Last fall, deeply troubled by the state of our country and its future, I decided I needed to channel my anxieties and turn my lens on an America in crisis and make a body of work that was more explicitly topical than what I had done previously. Of course, there is a long tradition of such endeavours throughout the history of photography in America. Many of the most notable works in the first half of last century were lauded for a new objectivity, but this objectivity was the product of privilege. Consideration of the conditions that allowed for this “objectivity” were conspicuously absent from the content. I hope I can approach this project in such a way that allows for my privileged subjectivity to be interrogated in the analysis.

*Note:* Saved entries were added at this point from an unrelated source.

(* ===== verification/SchedulerRefinement.v ===== *)
(** * SchedulerRefinement: admission as a (sender, nonce)-indexed pool

    What the scheduler promises its callers, without the hash index, the
    queues and the counters: a finite map from (sender, nonce) to one
    transaction.  [admit_tx] refines [abs_admit] on that map. *)
From stdpp Require Import base gmap strings list numbers sorting.
From S2P Require Import Prelude Common EventLog Scheduler SchedulerQueue SchedulerInvariant.

Abbreviation Pool := (gmap (Address * N) ValidatedTransaction).

(** The transactions a pool holds for one sender. *)
Definition sender_part (pool : Pool) (a : Address) : Pool :=
  filter (fun kv => kv.1.1 = a) pool.

Definition abs_admit (config : SchedulerConfig) (tx : ValidatedTransaction) (pool : Pool) :
    SchedulerAdmission * Pool :=
  let key := (vt_sender tx, vt_nonce tx) in
  if decide (map_Exists (fun _ t => vt_hash t = vt_hash tx) pool) then (Duplicate, pool)
  else
    match pool !! key with
    | Some incumbent =>
        if (replacement_threshold_fee incumbent (replacement_fee_bump_bps config)
            <=? tx_fee tx)%N
        then (Replaced (vt_hash incumbent), <[key := tx]> pool)
        else (UnderpricedReplacement, pool)
    | None =>
        if (max_pending_per_sender config <=? usize_of (size (sender_part pool (vt_sender tx))))%N
        then (SenderLimitReached, pool)
        else (AdmittedTx, <[key := tx]> pool)
    end.

(** The abstraction function reads [pending] only. *)
Definition pool_key (tx : ValidatedTransaction) : Address * N := (vt_sender tx, vt_nonce tx).
Definition abs_pool (s : SchedulerState) : Pool :=
  list_to_map ((fun tx => (pool_key tx, tx)) <$> (map_to_list (pending s)).*2).

Section abs.
Context (s : SchedulerState) (Hwf : queues_wf (pending s) (sender_queues s)).

Lemma elem_of_pending_values tx :
  tx ∈ (map_to_list (pending s)).*2 <-> pending s !! vt_hash tx = Some tx.
Proof using Hwf.
  rewrite list_elem_of_fmap. split.
  - intros ([h tx'] & -> & Hh%elem_of_map_to_list); simpl.
    by destruct (qw_pending _ _ Hwf _ _ Hh) as [-> _].
  - intros Hh. exists (vt_hash tx, tx). by rewrite elem_of_map_to_list.
Qed.

Lemma pool_key_inj t1 t2 :
  pending s !! vt_hash t1 = Some t1 -> pending s !! vt_hash t2 = Some t2 ->
  pool_key t1 = pool_key t2 -> t1 = t2.
Proof using Hwf.
  intros H1 H2 [= Es En].
  destruct (qw_pending _ _ Hwf _ _ H1) as (_ & q1 & Hq1 & Hn1).
  destruct (qw_pending _ _ Hwf _ _ H2) as (_ & q2 & Hq2 & Hn2).
  rewrite Es, Hq2 in Hq1. rewrite En in Hn1. congruence.
Qed.

Lemma pending_values_NoDup : NoDup (pool_key <$> (map_to_list (pending s)).*2).
Proof using Hwf.
  apply NoDup_fmap_2_strong.
  - intros t1 t2 H1%elem_of_pending_values H2%elem_of_pending_values. by apply pool_key_inj.
  - apply NoDup_fmap_2_strong; [|apply NoDup_map_to_list].
    intros [h1 t1] [h2 t2] H1%elem_of_map_to_list H2%elem_of_map_to_list; simpl.
    intros <-. destruct (qw_pending _ _ Hwf _ _ H1) as [<- _].
    by destruct (qw_pending _ _ Hwf _ _ H2) as [<- _].
Qed.

Lemma abs_pool_Some k tx :
  abs_pool s !! k = Some tx <-> pending s !! vt_hash tx = Some tx /\ pool_key tx = k.
Proof using Hwf.
  unfold abs_pool. rewrite <-elem_of_list_to_map.
  - rewrite list_elem_of_fmap. split.
    + intros (t & [= -> ->] & Ht). by rewrite <-elem_of_pending_values.
    + intros [Ht <-]. exists tx. by rewrite elem_of_pending_values.
  - rewrite <-list_fmap_compose. apply pending_values_NoDup.
Qed.

Lemma abs_pool_slot a n :
  abs_pool s !! (a, n) = slot s a n ≫= fun h => pending s !! h.
Proof using Hwf.
  apply option_eq. intros tx. rewrite abs_pool_Some, bind_Some. split.
  - intros [Hp [= <- <-]]. exists (vt_hash tx). split; [|done].
    destruct (qw_pending _ _ Hwf _ _ Hp) as (_ & q & Hq & Hn).
    unfold slot. by rewrite Hq.
  - intros (h & Hs & Hh). destruct (qw_pending _ _ Hwf _ _ Hh) as [-> _].
    split; [done|]. destruct (slot_pending _ _ _ _ Hwf Hs) as (tx' & Htx' & <- & <-).
    by simplify_eq.
Qed.

Lemma abs_pool_exists tx :
  map_Exists (fun _ t => vt_hash t = vt_hash tx) (abs_pool s) <->
  is_Some (pending s !! vt_hash tx).
Proof using Hwf.
  split.
  - intros (k & t & [Ht _]%abs_pool_Some & <-). eauto.
  - intros [t Ht]. destruct (qw_pending _ _ Hwf _ _ Ht) as [E _].
    exists (pool_key t), t. split; [|done]. rewrite abs_pool_Some. by rewrite E.
Qed.

Lemma sender_part_size a : usize_of (size (sender_part (abs_pool s) a)) = sender_len s a.
Proof using Hwf.
  transitivity (usize_of (size (default ∅ (sender_queues s !! a))));
    [|unfold sender_len; by destruct (sender_queues s !! a)].
  f_equal. rewrite <-!length_map_to_list, <-(length_fmap fst (map_to_list (sender_part _ _))),
    <-(length_fmap (pair a ∘ fst) (map_to_list (default _ _))).
  apply Permutation_length, NoDup_Permutation.
  - apply NoDup_fst_map_to_list.
  - rewrite list_fmap_compose. apply NoDup_fmap; [apply _|].
    apply NoDup_fst_map_to_list.
  - intros [b n]. rewrite !list_elem_of_fmap. split.
    + intros ([k tx] & -> & Hk%elem_of_map_to_list).
      apply map_lookup_filter_Some in Hk as [Hk Ha]. simpl in *. subst a.
      destruct k as [a m]. rewrite abs_pool_slot in Hk. simpl.
      apply bind_Some in Hk as (h & (q & Hq & Hm)%bind_Some & _).
      exists (m, h). rewrite Hq, elem_of_map_to_list. done.
    + intros ([m h] & [= -> ->] & Hm%elem_of_map_to_list).
      destruct (sender_queues s !! a) as [q|] eqn:Hq; simpl in Hm;
        [|by rewrite lookup_empty in Hm].
      destruct (qw_entry _ _ Hwf _ _ _ _ Hq Hm) as (tx & Htx & _).
      exists ((a, m), tx). unfold sender_part. rewrite elem_of_map_to_list, map_lookup_filter_Some.
      split; [done|]. split; [|done]. rewrite abs_pool_slot. unfold slot.
      rewrite Hq; simpl. by rewrite Hm.
Qed.
End abs.

(** The pool after a slot update. *)
Lemma abs_pool_insert s s' tx (old : option TxHash) :
  queues_wf (pending s) (sender_queues s) ->
  pending s !! vt_hash tx = None -> slot s (vt_sender tx) (vt_nonce tx) = old ->
  pending s' = <[vt_hash tx := tx]>
                 (match old with Some h => delete h (pending s) | None => pending s end) ->
  sender_queues s' = queue_insert (sender_queues s) (vt_sender tx) (vt_nonce tx) (vt_hash tx) ->
  abs_pool s' = <[pool_key tx := tx]> (abs_pool s).
Proof.
  intros Hwf Hnew Hold Hp Hq.
  assert (queues_wf (pending s') (sender_queues s')) as Hwf'.
  { rewrite Hp, Hq. by apply queues_wf_insert. }
  apply map_eq. intros k. apply option_eq. intros t.
  rewrite abs_pool_Some, lookup_insert_Some, abs_pool_Some by done. split.
  - intros [Ht Hk]. destruct (decide (pool_key tx = k)) as [E|E].
    + left. split; [done|]. apply (pool_key_inj s'); [done| |done|congruence].
      rewrite Hp. apply lookup_insert_eq.
    + right. split; [done|]. split; [|done]. rewrite Hp, lookup_insert_Some in Ht.
      destruct Ht as [[_ ->]|[_ Ht]]; [done|].
      destruct old; [|done]. by apply lookup_delete_Some in Ht as [_ ?].
  - intros [[<- ->]|(Hk & Ht & <-)].
    + split; [|done]. rewrite Hp. apply lookup_insert_eq.
    + split; [|done]. rewrite Hp, lookup_insert_ne by congruence.
      destruct old as [h|]; [|done]. apply lookup_delete_Some. split; [|done].
      intros ->. destruct (slot_pending _ _ _ _ Hwf Hold) as (t' & Ht' & Es & En).
      simplify_eq. apply Hk. unfold pool_key. by rewrite Es, En.
Qed.

Lemma abs_pool_same s s' :
  pending s' = pending s -> abs_pool s' = abs_pool s.
Proof. unfold abs_pool. by intros ->. Qed.

(** C2: [admit_tx] refines the (sender, nonce) pool: on a well-formed state it
    returns the verdict of [abs_admit] (duplicate hash, replacement by fee,
    under-priced replacement, sender limit, plain admission) and its new state
    abstracts to the new pool. *)
Theorem admit_refines config tx s (Hwf : scheduler_wf s) :
  (admission (admit_tx config tx s).1, abs_pool (admit_tx config tx s).2) =
    abs_admit config tx (abs_pool s).
Proof.
  destruct Hwf as [Hwf _ _ _].
  pose proof (admit_branch_spec config tx s Hwf) as Hb.
  unfold abs_admit. rewrite abs_pool_slot, sender_part_size by done.
  remember (admission _) as o eqn:Ho; clear Ho.
  remember (pending (admit_tx config tx s).2) as p' eqn:Hp'.
  remember (sender_queues (admit_tx config tx s).2) as qs' eqn:Hqs'.
  destruct Hb as [Hdup|Hnew Hslot Hlen|Hnew Hslot Hlen|h inc Hnew Hslot Hinc Hfee
                 |h inc Hnew Hslot Hinc Hfee].
  - rewrite decide_True by (by apply abs_pool_exists). by rewrite (abs_pool_same s).
  - rewrite decide_False, Hslot by (rewrite abs_pool_exists, Hnew by done; apply is_Some_None).
    simpl. rewrite (proj2 (N.leb_le _ _) Hlen). by rewrite (abs_pool_same s).
  - rewrite decide_False, Hslot by (rewrite abs_pool_exists, Hnew by done; apply is_Some_None).
    simpl. rewrite (proj2 (N.leb_gt _ _) Hlen). by rewrite (abs_pool_insert s _ tx None).
  - rewrite decide_False, Hslot by (rewrite abs_pool_exists, Hnew by done; apply is_Some_None).
    simpl. rewrite Hinc; simpl. rewrite (proj2 (N.leb_gt _ _) Hfee).
    by rewrite (abs_pool_same s).
  - rewrite decide_False, Hslot by (rewrite abs_pool_exists, Hnew by done; apply is_Some_None).
    simpl. rewrite Hinc; simpl. rewrite (proj2 (N.leb_le _ _) Hfee).
    rewrite (abs_pool_insert s _ tx (Some h)) by done.
    by destruct (qw_pending _ _ Hwf _ _ Hinc) as [-> _].
Qed.

Lemma admit_refines_witness :
  (admission (admit_tx scheduler_config_default (sample_tx 3 5 7 110) gap_state).1,
   abs_pool (admit_tx scheduler_config_default (sample_tx 3 5 7 110) gap_state).2) =
    (Replaced 1, <[(5, 7) := sample_tx 3 5 7 110]> (abs_pool gap_state))%N.
Proof.
  rewrite (admit_refines scheduler_config_default (sample_tx 3 5 7 110) gap_state gap_state_wf).
  vm_compute. reflexivity.
Defined.

(** ** The replacement rule *)

(** The fee bump.  While [fee * (10000 + bps)] fits a [u128], a transaction
    replaces an incumbent exactly when its fee is at least the incumbent's
    raised by [bps] basis points, rounded up, so in particular never below the
    incumbent's fee.  Past that bound the product saturates and the threshold
    is the constant [ceil(u128::MAX / 10000)], which lies below the
    incumbent's fee whenever that fee exceeds it. *)
Theorem replacement_rule inc fee bps :
  let product := (tx_fee inc * (10000 + bps))%N in
  (10000 + bps <= u128_max)%N ->
  ((product <= u128_max)%N ->
     ((replacement_threshold_fee inc bps <= fee)%N <-> (product <= fee * 10000)%N) /\
     (tx_fee inc <= replacement_threshold_fee inc bps)%N) /\
  ((u128_max < product)%N ->
     replacement_threshold_fee inc bps = 34028236692093846346337460743176822%N /\
     ((34028236692093846346337460743176822 < tx_fee inc)%N ->
        (replacement_threshold_fee inc bps < tx_fee inc)%N)).
Proof.
  cbn zeta. intros Hbps. unfold replacement_threshold_fee, sat_add.
  rewrite (N.min_l (10000 + bps)) by done. unfold sat_mul. split; intros Hp.
  - rewrite N.min_l by done. split; [by apply div_ceil_spec|].
    apply N.le_ngt. intros Hlt.
    assert (div_ceil (tx_fee inc * (10000 + bps)) 10000 <= tx_fee inc - 1)%N as Hle by lia.
    apply div_ceil_spec in Hle; [|done]. nia.
  - rewrite N.min_r by lia. change (div_ceil u128_max 10000) with 34028236692093846346337460743176822%N.
    split; [done|]. done.
Qed.

Lemma replacement_rule_witness :
  (replacement_threshold_fee (sample_tx 1 5 7 100) 1000 <= 110)%N /\
  ((replacement_threshold_fee (sample_tx 1 5 7 100) 1000 <= 110)%N <->
     (100 * (10000 + 1000) <= 110 * 10000)%N).
Proof.
  split; [vm_compute; discriminate|].
  refine (proj1 (proj1 (replacement_rule (sample_tx 1 5 7 100) 110 1000 _) _));
    vm_compute; discriminate.
Defined.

While our divisions are more starkly apparent in the age of Trump (exemplified today in so many ways, and certainly to be made more so in a post-COVID environment), the reality is that America has been manifesting, exploiting, and even weaponizing divisions since its founding. The grand American narrative and its illusions are at odds with the lived experience of most Americans, and symbolic and literal marks of that contradiction are rendered throughout our landscape.